Bill Wagenborg
Chemistry Lesson Plan
March 2007
Lesson Title: Understanding Charles’ Law
Grade Level: 8
Time Frame: 1-2 (45 Minute) Classes
Goals/Objectives: The Students Will Be Able To:
- follow a sequenced plan of instructions
- describe changes to gases caused by the addition and
absence of heat(rise and fall in temperature)

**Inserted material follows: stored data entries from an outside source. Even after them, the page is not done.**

Fixpoint rstrip (s : string) : string :=
  match s with
  | EmptyString => EmptyString
  | String c s' =>
      match rstrip s' with
      | EmptyString => if char_isspace c then EmptyString else String c EmptyString
      | r => String c r
      end
  end.

(** [s.strip()] *)
Definition strip (s : string) : string := rstrip (lstrip s).

(** [s.split(',')]: never the empty list. *)
Fixpoint split_comma (s : string) : list string :=
  match s with
  | EmptyString => [EmptyString]
  | String c s' =>
      if Ascii.eqb c "," then EmptyString :: split_comma s'
      else match split_comma s' with
           | [] => [String c EmptyString]
           | t :: ts => String c t :: ts
           end
  end.

Definition digit_value (c : ascii) : Z := Z.of_nat (code c - 48).

(** The digits of a decimal literal: one or more digits, single
    underscores allowed between two digits. [after_digit] tells whether
    the previous character was a digit. *)
Fixpoint int_digits (acc : Z) (after_digit : bool) (s : string) : option Z :=
  match s with
  | EmptyString => if after_digit then Some acc else None
  | String c s' =>
      if char_isdigit c then int_digits (10 * acc + digit_value c) true s'
      else if Ascii.eqb c "_" && after_digit then int_digits acc false s'
      else None
  end.

(** The white space [int] drops around a literal: tab, line feed,
    vertical tab, form feed, carriage return and the space. Unlike
    [strip] it keeps the separators 28..31. *)
Definition char_isblank (c : ascii) : bool :=
  ((9 <=? code c)%nat && (code c <=? 13)%nat) || (code c =? 32)%nat.

Fixpoint ltrim (s : string) : string :=
  match s with
  | EmptyString => EmptyString
  | String c s' => if char_isblank c then ltrim s' else s
  end.

Fixpoint rtrim (s : string) : string :=
  match s with
  | EmptyString => EmptyString
  | String c s' =>
      match rtrim s' with
      | EmptyString => if char_isblank c then EmptyString else String c EmptyString
      | r => String c r
      end
  end.

Definition trim (s : string) : string := rtrim (ltrim s).

(** [int(s)]: surrounding blanks are dropped, one sign is allowed;
    [None] is the [ValueError]. *)
Definition int (s : string) : option Z :=
  match trim s with
  | String "+" r => int_digits 0 false r
  | String "-" r => option_map Z.opp (int_digits 0 false r)
  | t => int_digits 0 false t
  end.

(** The characters of ASCII, and the texts made of them. On these the
    tests and conversions above are those of Python's [str]. *)
Definition char_isascii (c : ascii) : bool := (code c <? 128)%nat.

Definition is_ascii (s : string) : bool := all char_isascii s.

End Str.

(** ** Numbers *)

(** The arithmetic the script and the libraries under it perform on
    absorbances and concentrations. [nisnan] is pandas' [isna] on a number,
    [nisfinite] numpy's [isfinite], [nround4] is [round(4)]. *)
Class Number (num : Type) : Type := {
  nzero : num;
  nadd : num -> num -> num;
  nsub : num -> num -> num;
  nmul : num -> num -> num;
  ndiv : num -> num -> num;
  ncount : nat -> num;
  nisnan : num -> bool;
  nisfinite : num -> bool;
  niszero : num -> bool;
  nround4 : num -> num
}.

(** *** binary64 *)

Module F64.

Local Open Scope float_scope.

Definition two52 : float := 4503599627370496.

(** Round to the nearest integer, ties to even (numpy's [rint]): below
    2^52 in magnitude, adding and removing 2^52 does the rounding; from
    2^52 on every float is an integer. *)
Definition rint (x : float) : float :=
  if abs x <? two52 then
    if get_sign x then - ((- x + two52) - two52) else (x + two52) - two52
  else x.

(** [numpy.round(x, 4)]: scale by 10^4, [rint], scale back. *)
Definition round4 (x : float) : float := rint (x * 10000) / 10000.

Definition count (n : nat) : float := of_uint63 (Uint63.of_Z (Z.of_nat n)).

Definition is_zero (x : float) : bool := x =? 0.

End F64.

#[export] Instance float_number : Number float := {
  nzero := 0%float;
  nadd := PrimFloat.add;
  nsub := PrimFloat.sub;
  nmul := PrimFloat.mul;
  ndiv := PrimFloat.div;
  ncount := F64.count;
  nisnan := PrimFloat.is_nan;
  nisfinite := PrimFloat.is_finite;
  niszero := F64.is_zero;
  nround4 := F64.round4
}.

(** *** Exact arithmetic *)

Module Exact.

(** Nearest integer to [n/d], ties to even. *)
Definition rint_ratio (n : Z) (d : positive) : Z :=
  let q := (n / Zpos d)%Z in
  let r := (n mod Zpos d)%Z in
  match (2 * r ?= Zpos d)%Z with
  | Lt => q
  | Gt => (q + 1)%Z
  | Eq => if Z.even q then q else (q + 1)%Z
  end.

Definition round4 (x : Q) : Q :=
  Qmake (rint_ratio (Qnum x * 10000) (Qden x)) 10000.

Definition count (n : nat) : Q := inject_Z (Z.of_nat n).

Definition is_zero (x : Q) : bool := (Qnum x =? 0)%Z.

End Exact.

#[export] Instance exact_number : Number Q := {
  nzero := 0%Q;
  nadd := Qplus;
  nsub := Qminus;
  nmul := Qmult;
  ndiv := Qdiv;
  ncount := Exact.count;
  nisnan := fun _ => false;
  nisfinite := fun _ => true;
  niszero := Exact.is_zero;
  nround4 := Exact.round4
}.

(** ** The Concentration Estimator *)

Section Estimator.

Context {num : Type} `{Number num}.

(** The globals [slope] and [intercept] set by the regression. *)
Record Curve : Type := { slope : num; intercept : num }.

(** [return ((absorbance-intercept)/slope)] *)
Definition CalcConc (curve : Curve) (absorbance : num) : num :=
  ndiv (nsub absorbance (intercept curve)) (slope curve).

(** A call of [CalcConc]. Its body is one arithmetic expression on numpy
    floats, which signals a zero divisor with a warning and a non-finite
    value, never with an exception. *)
Definition estimate (curve : Curve) (absorbance : num) : outcome num :=
  Returns (CalcConc curve absorbance).

End Estimator.

Arguments Curve num : clear implicits.


Local Open Scope string_scope.

(** ** Frames *)

Section Frames.

Context {num : Type} `{Number num}.

(** A spreadsheet cell: a number or text. *)
Inductive cell : Type :=
| Num (x : num)
| Text (s : string).

(** A row or column label: an integer (the renumbered columns) or a cell
    taken from the sheet (the header row, the column made the index). *)
Inductive label : Type :=
| IntL (k : Z)
| CellL (c : cell).

(** [values] is the list of rows. *)
Record DataFrame : Type := {
  index : list label;
  columns : list label;
  values : list (list cell)
}.

Record Series : Type := {
  s_index : list label;
  s_values : list num
}.

(** Every row has one cell per column, and there is one label per row. *)
Definition well_formed (df : DataFrame) : Prop :=
  length (index df) = length (values df) /\
  Forall (fun row => length row = length (columns df)) (values df).

(** The key of a [frame[key]] lookup: the script uses integers on [data]
    and strings on its transpose. *)
Inductive key : Type :=
| IntKey (k : Z)
| StrKey (s : string).

Definition key_matches (k : key) (l : label) : bool :=
  match k, l with
  | IntKey a, IntL b => (a =? b)%Z
  | StrKey s, CellL (Text t) => String.eqb s t
  | _, _ => false
  end.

- use process skills to make inferences and predictions
using collected information
- explain the concepts involved in Charles’ Law through
discussion and written words
Pennsylvania Standards:
3.1.10 E: Describe patterns in nature, physical and man made
systems.
3.2.10 B: Apply process knowledge and organize scientific and
technological phenomena in varied ways.
Opening (Attention Grabber)
Materials: Empty Soda Can, Hot Plate, 1 Liter Beaker, Tongs, Tap Water
Teacher Action:
1.Fill up the beaker with room temperature water.
2.Place just enough water in the soda can to cover the bottom.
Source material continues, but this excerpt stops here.